[PATCH 4/5] writeback: permit through good bdi even when global dirty exceeded

Wu Fengguang <fengguang.wu@xxxxxxxxx> · Mon, 5 Dec 2011 14:22:17 +0800

On a system with 1 local mount and 1 NFS mount, if the NFS server
becomes not responding when dd to the NFS mount, the NFS dirty pages may
exceed the global dirty limit and _every_ task involving writing will be
blocked. The whole system appears unresponsive.

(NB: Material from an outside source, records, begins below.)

(* ===== verification/StreamFlags.v ===== *)
(** * liblzma: Stream Header and Stream Footer

    common/stream_flags_encoder.c, common/stream_flags_decoder.c and
    common/stream_flags_common.c: the first and the last twelve bytes of an .xz
    stream, with their CRC32.

    A buffer is the list of its bytes; [addr] is the address of its first byte,
    which the CRC code looks at. A call returns the code with the buffer or the
    options it leaves; [None] is an access outside the buffer. *)

From Stdlib Require Import ZArith Lia.
From stdpp Require Import base list option.
From S2P Require Import Prelude LzmaBase Vli Crc.
Local Open Scope Z_scope.

Definition LZMA_STREAM_HEADER_SIZE : Z := 12.
Definition LZMA_STREAM_FLAGS_SIZE : Z := 2.
Definition LZMA_CHECK_ID_MAX : Z := 15.
Definition LZMA_BACKWARD_SIZE_MIN : Z := 4.
Definition LZMA_BACKWARD_SIZE_MAX : Z := Z.shiftl 1 34.

Definition lzma_header_magic : list Z := [0xFD; 0x37; 0x7A; 0x58; 0x5A; 0x00].
Definition lzma_footer_magic : list Z := [0x59; 0x5A].

Record lzma_stream_flags := MkFlags { version : Z; backward_size : Z; check : Z }.

Definition is_backward_size_valid (o : lzma_stream_flags) : bool :=
  (LZMA_BACKWARD_SIZE_MIN <=? backward_size o) && (backward_size o <=? LZMA_BACKWARD_SIZE_MAX)
  && (Z.land (backward_size o) 3 =? 0).

(** ** stream_flags_common.c *)
Definition lzma_stream_flags_compare (a b : lzma_stream_flags) : lzma_ret :=
  if negb (version a =? 0) || negb (version b =? 0) then LZMA_OPTIONS_ERROR
  else if (LZMA_CHECK_ID_MAX <? u32 (check a)) || (LZMA_CHECK_ID_MAX <? u32 (check b)) then LZMA_PROG_ERROR
  else if negb (check a =? check b) then LZMA_DATA_ERROR
  else if negb (backward_size a =? LZMA_VLI_UNKNOWN) && negb (backward_size b =? LZMA_VLI_UNKNOWN) then
    if negb (is_backward_size_valid a) || negb (is_backward_size_valid b) then LZMA_PROG_ERROR
    else if negb (backward_size a =? backward_size b) then LZMA_DATA_ERROR
    else LZMA_OK
  else LZMA_OK.

(** ** stream_flags_encoder.c *)

(** [lzma_crc32(out + i, n, 0)]. *)
Definition crc32_at (addr : Z) (buf : list Z) (i : Z) (n : nat) : option Z :=
  bs ← rd_bytes buf i n; lzma_crc32 (addr + i) bs 0.

(** [true] is the error. *)
Definition stream_flags_encode (o : lzma_stream_flags) (out : list Z) (i : Z) : option (bool * list Z) :=
  if LZMA_CHECK_ID_MAX <? u32 (check o) then Some (true, out)
  else
    out ← wr out i 0x00;
    out ← wr out (i + 1) (u8 (check o));
    Some (false, out).

Definition lzma_stream_header_encode (o : lzma_stream_flags) (addr : Z) (out : list Z) : option (lzma_ret * list Z) :=
  if negb (version o =? 0) then Some (LZMA_OPTIONS_ERROR, out)
  else
    out ← wr_bytes out 0 lzma_header_magic;
    '(err, out) ← stream_flags_encode o out 6;
    if (err : bool) then Some (LZMA_PROG_ERROR, out)
    else
      crc ← crc32_at addr out 6 2;
      out ← unaligned_write32le out (6 + LZMA_STREAM_FLAGS_SIZE) crc;
      Some (LZMA_OK, out).

Definition lzma_stream_footer_encode (o : lzma_stream_flags) (addr : Z) (out : list Z) : option (lzma_ret * list Z) :=
  if negb (version o =? 0) then Some (LZMA_OPTIONS_ERROR, out)
  else if negb (is_backward_size_valid o) then Some (LZMA_PROG_ERROR, out)
  else
    out ← unaligned_write32le out 4 (u32 (backward_size o / 4 - 1));
    '(err, out) ← stream_flags_encode o out (2 * 4);
    if (err : bool) then Some (LZMA_PROG_ERROR, out)
    else
      crc ← crc32_at addr out 4 6;
      out ← unaligned_write32le out 0 crc;
      out ← wr_bytes out (2 * 4 + LZMA_STREAM_FLAGS_SIZE) lzma_footer_magic;
      Some (LZMA_OK, out).

(** ** stream_flags_decoder.c *)
Definition stream_flags_decode (o : lzma_stream_flags) (inp : list Z) (i : Z) : option (bool * lzma_stream_flags) :=
  b0 ← rd inp i;
  if negb (b0 =? 0x00) then Some (true, o)
  else
    b1 ← rd inp (i + 1);
    if negb (Z.land b1 0xF0 =? 0) then Some (true, o)
    else Some (false, MkFlags 0 (backward_size o) (Z.land b1 0x0F)).

Definition lzma_stream_header_decode (o : lzma_stream_flags) (addr : Z) (inp : list Z)
    : option (lzma_ret * lzma_stream_flags) :=
  magic ← rd_bytes inp 0 6;
  if negb (bool_decide (magic = lzma_header_magic)) then Some (LZMA_FORMAT_ERROR, o)
  else
    crc ← crc32_at addr inp 6 2;
    stored ← unaligned_read32le inp (6 + LZMA_STREAM_FLAGS_SIZE);
    if negb (crc =? stored) then Some (LZMA_DATA_ERROR, o)
    else
      '(err, o) ← stream_flags_decode o inp 6;
      if (err : bool) then Some (LZMA_OPTIONS_ERROR, o)
      else Some (LZMA_OK, MkFlags (version o) LZMA_VLI_UNKNOWN (check o)).

Definition lzma_stream_footer_decode (o : lzma_stream_flags) (addr : Z) (inp : list Z)
    : option (lzma_ret * lzma_stream_flags) :=
  magic ← rd_bytes inp (4 * 2 + LZMA_STREAM_FLAGS_SIZE) 2;
  if negb (bool_decide (magic = lzma_footer_magic)) then Some (LZMA_FORMAT_ERROR, o)
  else
    crc ← crc32_at addr inp 4 6;
    stored ← unaligned_read32le inp 0;
    if negb (crc =? stored) then Some (LZMA_DATA_ERROR, o)
    else
      '(err, o) ← stream_flags_decode o inp (4 * 2);
      if (err : bool) then Some (LZMA_OPTIONS_ERROR, o)
      else
        size ← unaligned_read32le inp 4;
        Some (LZMA_OK, MkFlags (version o) (u64 ((size + 1) * 4)) (check o)).

(** The header of a stream with CRC32 checks. *)
Example header_crc32 :
  lzma_stream_header_encode (MkFlags 0 0 1) 0 (replicate 12 0)
  = Some (LZMA_OK, [0xFD; 0x37; 0x7A; 0x58; 0x5A; 0x00; 0x00; 0x01; 0x69; 0x22; 0xDE; 0x36]).
Proof. vm_compute. reflexivity. Qed.

Example footer_decode :
  lzma_stream_footer_decode (MkFlags 7 7 7) 0 [0x90; 0x42; 0x99; 0x0D; 1; 0; 0; 0; 0; 1; 0x59; 0x5A]
  = Some (LZMA_OK, MkFlags 0 8 1).
Proof. vm_compute. reflexivity. Qed.

(** ** The fields as lists of bytes *)
Definition crc_of (bs : list Z) : Z := crc_reference poly32 32 bs 0.

Definition header_bytes (c : Z) : list Z := lzma_header_magic ++ [0; c] ++ le32 (crc_of [0; c]).

Definition footer_bytes (size c : Z) : list Z :=
  let fields := le32 (size / 4 - 1) ++ [0; c] in
  le32 (crc_of fields) ++ fields ++ lzma_footer_magic.

Definition check_ok (c : Z) : Prop := 0 <= c <= LZMA_CHECK_ID_MAX.

Lemma crc_of_range bs : bytes bs -> 0 <= crc_of bs < 2 ^ 32.
Proof. intros Hb. unfold crc_of. apply crc_reference_range; [lia | by unfold poly32 | done | lia]. Qed.

Lemma crc32_at_value addr pre bs post i n : i = Z.of_nat (length pre) -> n = length bs -> bytes bs ->
  crc32_at addr (pre ++ bs ++ post) i n = Some (crc_of bs).
Proof.
  intros Hi Hn Hb. unfold crc32_at, crc_of. rewrite (rd_bytes_app _ bs) by done. cbn [mbind option_bind].
  by apply crc32_value.
Qed.

#[local] Strategy 1000 [crc_of crc_reference lzma_crc32].

Lemma flags_bytes c : check_ok c -> bytes [0; c].
Proof. unfold check_ok, LZMA_CHECK_ID_MAX. intros. repeat (apply List.Forall_cons; [unfold is_byte; lia |]). constructor. Qed.

Lemma stream_flags_encode_value o pre b0 b1 post i : i = Z.of_nat (length pre) -> check_ok (check o) ->
  stream_flags_encode o (pre ++ [b0; b1] ++ post) i = Some (false, pre ++ [0; check o] ++ post).
Proof.
  unfold check_ok, LZMA_CHECK_ID_MAX. intros Hi Hc. unfold stream_flags_encode, LZMA_CHECK_ID_MAX.
  rewrite u32_small, (proj2 (Z.ltb_ge _ _)), u8_small by lia.
  rewrite (wr_offset _ _ _ _ 0) by (simpl; lia). cbn [mbind option_bind].
  rewrite (wr_offset _ _ _ _ 1) by (simpl; lia). done.
Qed.

(** Twelve bytes by name, where an access at a literal index is one in the
    middle of the buffer. *)
Lemma split_12 (l : list Z) : length l = 12%nat ->
  exists a b c, l = a ++ b ++ c /\ length a = 6%nat /\ length b = 2%nat /\ length c = 4%nat.
Proof.
  intros H. exists (take 6 l), (take 2 (drop 6 l)), (drop 2 (drop 6 l)).
  rewrite !take_drop, !length_take, !length_drop. split; [done |]. lia.
Qed.

Lemma header_encode_value o addr old post :
  version o = 0 -> check_ok (check o) -> length old = 12%nat ->
  lzma_stream_header_encode o addr (old ++ post) = Some (LZMA_OK, header_bytes (check o) ++ post).
Proof.
  intros Hv Hc Hl. destruct (split_12 old Hl) as (a & b & c & -> & Ha & Hb & Hcl).
  destruct b as [| b0 [| b1 [|]]]; try done.
  unfold lzma_stream_header_encode. rewrite Hv. cbn [negb Z.eqb]. rewrite <- !app_assoc.
  rewrite (wr_bytes_head a) by done. cbn [mbind option_bind].
  rewrite stream_flags_encode_value by done. cbn [mbind option_bind].
  rewrite (crc32_at_value _ _ [0; check o]) by (done || by apply flags_bytes). cbn [mbind option_bind].
  rewrite !app_assoc, <- (app_assoc _ c). rewrite write32le_app by done.
  cbn [mbind option_bind]. unfold header_bytes. by rewrite <- !app_assoc.
Qed.

Lemma backward_size_range o : is_backward_size_valid o = true ->
  0 <= backward_size o / 4 - 1 < 2 ^ 32 /\ (backward_size o / 4 - 1 + 1) * 4 = backward_size o.
Proof.
  unfold is_backward_size_valid, LZMA_BACKWARD_SIZE_MIN, LZMA_BACKWARD_SIZE_MAX.
  intros [[H1%Z.leb_le H2%Z.leb_le]%andb_prop H3%Z.eqb_eq]%andb_prop.
  change (Z.shiftl 1 34) with (4 * 2 ^ 32) in H2. change 3 with (Z.ones 2) in H3.
  rewrite Z.land_ones in H3 by lia. change (2 ^ 2) with 4 in H3.
  pose proof (Z.div_mod (backward_size o) 4). change (2 ^ 32) with 4294967296 in *. lia.
Qed.

Lemma footer_fields_bytes o : is_backward_size_valid o = true -> check_ok (check o) ->
  bytes (le32 (backward_size o / 4 - 1) ++ [0; check o]).
Proof. intros Hs Hc. apply Forall_app. split; [apply le32_bytes | by apply flags_bytes]. Qed.

Lemma footer_encode_value o addr old post :
  version o = 0 -> check_ok (check o) -> is_backward_size_valid o = true -> length old = 12%nat ->
  lzma_stream_footer_encode o addr (old ++ post)
  = Some (LZMA_OK, footer_bytes (backward_size o) (check o) ++ post).
Proof.
  intros Hv Hc Hs Hl. destruct (backward_size_range o Hs) as [Hr _].
  do 12 (destruct old as [| ? old]; [done |]). destruct old; [| done].
  unfold lzma_stream_footer_encode. rewrite Hv, Hs. cbn [negb Z.eqb].
  rewrite (u32_small _ Hr). set (x := backward_size o / 4 - 1) in *.
  match goal with |- context [unaligned_write32le ([?a; ?b; ?c; ?d; ?e; ?f; ?g; ?h; ?i; ?j; ?k; ?l] ++ post)] =>
    change ([a; b; c; d; e; f; g; h; i; j; k; l] ++ post)
      with ([a; b; c; d] ++ [e; f; g; h] ++ [i; j] ++ [k; l] ++ post) end.
  rewrite write32le_app by done. cbn [mbind option_bind].
  rewrite (app_assoc _ (le32 x)), stream_flags_encode_value by done. cbn [mbind option_bind].
  rewrite <- (app_assoc _ (le32 x)).
  rewrite (app_assoc (le32 x)), (crc32_at_value _ _ (le32 x ++ [0; check o]))
    by (done || by apply footer_fields_bytes). cbn [mbind option_bind].
  rewrite write32le_head by done. cbn [mbind option_bind].
  rewrite (app_assoc (le32 (crc_of _))), wr_bytes_app by done. cbn [mbind option_bind].
  unfold footer_bytes. fold x. by rewrite <- !app_assoc.
Qed.

(** ** Decoding *)

(** One step of a computation that returned, by rewriting: conversion would
    start to compute the CRC. *)
Lemma if_negb {A} (b : bool) (x y : A) : (if negb b then x else y) = if b then y else x.
Proof. by destruct b. Qed.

The workaround is to permit through the bdi's that only has a small
number of dirty pages. The number chosen (bdi_stat_error pages) is not
enough to enable the local disk to run in optimal throughput, however is
enough to make the system responsive on a broken NFS mount. The user can
then kill the dirtiers on the NFS mount and increase the global dirty
limit to bring up the local disk's throughput.

It risks allowing dirty pages to grow much larger than the global dirty
limit when there are 1000+ mounts, however that's very unlikely to happen,
especially in low memory profiles.

Signed-off-by: Wu Fengguang <fengguang.wu@xxxxxxxxx>
---
 mm/page-writeback.c |   13 +++++++++++++
 1 files changed, 13 insertions(+), 0 deletions(-)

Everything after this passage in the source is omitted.